■ **INFORMATION SUPPLIED**
(** * Verification of the incremental backup engine (Проект/Пример.py)

    The program is a thin orchestration layer over the operating system
    (os, os.path, zipfile, json, time, datetime) and the Fernet cipher.  It
    is embedded as follows.

    - A method of [BackupSystem] is a term of the free monad [prog] over the
      library calls it makes ([effect]); reads and writes of the attributes
      of [self] are the constructors [GetSelf] and [SetSelf].
    - [run] executes a program on a [State] (the world: file system, clock,
      entropy; and the object [self]) and returns the trace of library
      calls with their replies, the outcome (a value or the Python
      exception that escaped) and the final state.  [run_env] lets the
      environment act between two calls, [crash_after] stops the process
      after a number of calls.
    - Console output ([print]) is left out; so are [get_file_hash] (never
      called), [list_backups] (it only prints; its name test is
      [is_backup_name]) and the scheduling loop. *)

From Stdlib Require Import List String Ascii ZArith Bool Arith Lia.
Import ListNotations.
Open Scope string_scope.
Open Scope list_scope.

(* ================================================================== *)
(** * Data model *)

(** A path string is represented by its list of components, taken from the
    working directory of the process (the program never changes it):
    "katyrov/a.txt" is ["katyrov"; "a.txt"], and the empty list is ".". *)
Definition path := list string.

(** Python exceptions the modelled calls raise. *)
Inductive exn :=
| FileNotFoundError
| PermissionError
| IsADirectoryError
| NotADirectoryError
| FileExistsError
| OSError
| ValueError
| JSONDecodeError
| BadZipFile
| InvalidToken.

Inductive result (A : Type) : Type :=
| Ok (a : A)
| Err (e : exn).
Arguments Ok {A} a.
Arguments Err {A} e.

(** Instants. [time.time()] and [os.path.getmtime] return finite doubles;
    every finite double is an integer multiple of 2^-1074, so an instant is
    represented by that integer and Python's [>] on the floats is [Z.gtb]
    on the representatives. *)
Definition instant := Z.

(** [self.config["last_backup"]] when it is not [None]. *)
Record Marker := {
  m_type : string;
  m_time : instant;
  m_files_count : nat
}.

(** An element of [self.config["backup_history"]]; full backups record no
    ["files_count"]. *)
Record HistoryEntry := {
  h_type : string;
  h_time : string;
  h_path : path;
  h_files_count : option nat
}.

(** The configuration dictionary. *)
Record Config := {
  source_dirs : list path;
  backup_dir : path;
  schedule : string;
  last_backup : option Marker;
  backup_history : list HistoryEntry
}.

Definition Key := string.

(** Byte strings, symbolically: the bytes that [json.dump], [zipfile] and
    Fernet produce are represented by what they encode.  A zip member is
    its name and its content ([None] for a directory member); a Fernet
    token records the key, the initialisation vector and the timestamp it
    was made with. *)
#[local] Unset Elimination Schemes.

Inductive data :=
| Raw (bytes : string)
| Zip (members : list (path * option data))
| Token (key : Key) (iv : string) (ts : instant) (plain : data)
| Json (doc : Config).

(** The file system: a tree rooted at the working directory.  A symbolic
    link holds its target as a path from the root.  Of the permissions,
    the read permission of a file and the permission to list a directory
    are represented. *)
Inductive node :=
| File (mtime : instant) (readable : bool) (content : data)
| Dir (mtime : instant) (listable : bool) (entries : list (string * node))
| Symlink (target : path).

#[local] Set Elimination Schemes.

(** The world outside the object: file system, clock (as [time.time()]
    reads it and as [datetime.now().strftime("%Y%m%d_%H%M%S")] renders it)
    and the entropy source ([os.urandom]). *)
Record World := {
  fs : node;
  now : instant;
  now_label : string;
  entropy : nat -> string;
  drawn : nat
}.

(** The attributes of a [BackupSystem] object; [self.cipher] is
    [Fernet(self.key)] and is determined by [key]. *)
Record BackupSystem := {
  config_file : path;
  config : Config;
  key : Key
}.

Record State := {
  world : World;
  self : BackupSystem
}.

Definition set_fs (w : World) (f : node) : World :=
  {| fs := f; now := now w; now_label := now_label w;
     entropy := entropy w; drawn := drawn w |}.

Definition set_world (s : State) (w : World) : State :=
  {| world := w; self := self s |}.

Definition set_self (s : State) (b : BackupSystem) : State :=
  {| world := world s; self := b |}.

Definition set_config (b : BackupSystem) (c : Config) : BackupSystem :=
  {| config_file := config_file b; config := c; key := key b |}.

(* ================================================================== *)
(** * os.path *)

Definition curdir : string := ".".
Definition pardir : string := "..".

(** [os.path.join(root, name)] for a relative [name]. *)
Definition join (root : path) (name : string) : path := root ++ [name].

(** [s + suffix] on a path string: the suffix lands on the last component. *)
Fixpoint add_suffix (p : path) (suffix : string) : path :=
  match p with
  | [] => [suffix]
  | [c] => [(c ++ suffix)%string]
  | c :: rest => c :: add_suffix rest suffix
  end.

(** The loop of [posixpath.normpath] on a relative path; [acc] holds
    [new_comps] reversed. *)
Fixpoint normpath_loop (comps : path) (acc : path) : path :=
  match comps with
  | [] => rev acc
  | comp :: rest =>
      if String.eqb comp "" || String.eqb comp curdir then normpath_loop rest acc
      else if negb (String.eqb comp pardir) then normpath_loop rest (comp :: acc)
      else match acc with
           | [] => normpath_loop rest (comp :: acc)
           | last :: acc' =>
               if String.eqb last pardir then normpath_loop rest (comp :: acc)
               else normpath_loop rest acc'
           end
  end.

Definition normpath (p : path) : path := normpath_loop p [].

Fixpoint common_prefix (a b : path) : path :=
  match a, b with
  | x :: a', y :: b' => if String.eqb x y then x :: common_prefix a' b' else []
  | _, _ => []
  end.

(** [os.path.commonpath(paths)] for relative paths: empty and "."
    components are dropped and the longest common run of leading
    components is returned (the library takes it between the least and the
    greatest path, which is the common prefix of all of them). *)
Definition commonpath (paths : list path) : result path :=
  let clean := filter (fun c => negb (String.eqb c "" || String.eqb c curdir)) in
  match paths with
  | [] => Err ValueError
  | p :: rest => Ok (fold_left (fun acc q => common_prefix acc (clean q)) rest (clean p))
  end.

■ **WHAT YOU NEED TO DO**
Would you copy out exactly the lines above that start at the one containing "source_dirs : list path;" and end at the one containing "Definition set_fs (w", inclusive?

■ **EXERCISE RESULT**
  source_dirs : list path;
  backup_dir : path;
  schedule : string;
  last_backup : option Marker;
  backup_history : list HistoryEntry
}.

Definition Key := string.

(** Byte strings, symbolically: the bytes that [json.dump], [zipfile] and
    Fernet produce are represented by what they encode.  A zip member is
    its name and its content ([None] for a directory member); a Fernet
    token records the key, the initialisation vector and the timestamp it
    was made with. *)
#[local] Unset Elimination Schemes.

Inductive data :=
| Raw (bytes : string)
| Zip (members : list (path * option data))
| Token (key : Key) (iv : string) (ts : instant) (plain : data)
| Json (doc : Config).

(** The file system: a tree rooted at the working directory.  A symbolic
    link holds its target as a path from the root.  Of the permissions,
    the read permission of a file and the permission to list a directory
    are represented. *)
Inductive node :=
| File (mtime : instant) (readable : bool) (content : data)
| Dir (mtime : instant) (listable : bool) (entries : list (string * node))
| Symlink (target : path).

#[local] Set Elimination Schemes.

(** The world outside the object: file system, clock (as [time.time()]
    reads it and as [datetime.now().strftime("%Y%m%d_%H%M%S")] renders it)
    and the entropy source ([os.urandom]). *)
Record World := {
  fs : node;
  now : instant;
  now_label : string;
  entropy : nat -> string;
  drawn : nat
}.

(** The attributes of a [BackupSystem] object; [self.cipher] is
    [Fernet(self.key)] and is determined by [key]. *)
Record BackupSystem := {
  config_file : path;
  config : Config;
  key : Key
}.

Record State := {
  world : World;
  self : BackupSystem
}.

Definition set_fs (w : World) (f : node) : World :=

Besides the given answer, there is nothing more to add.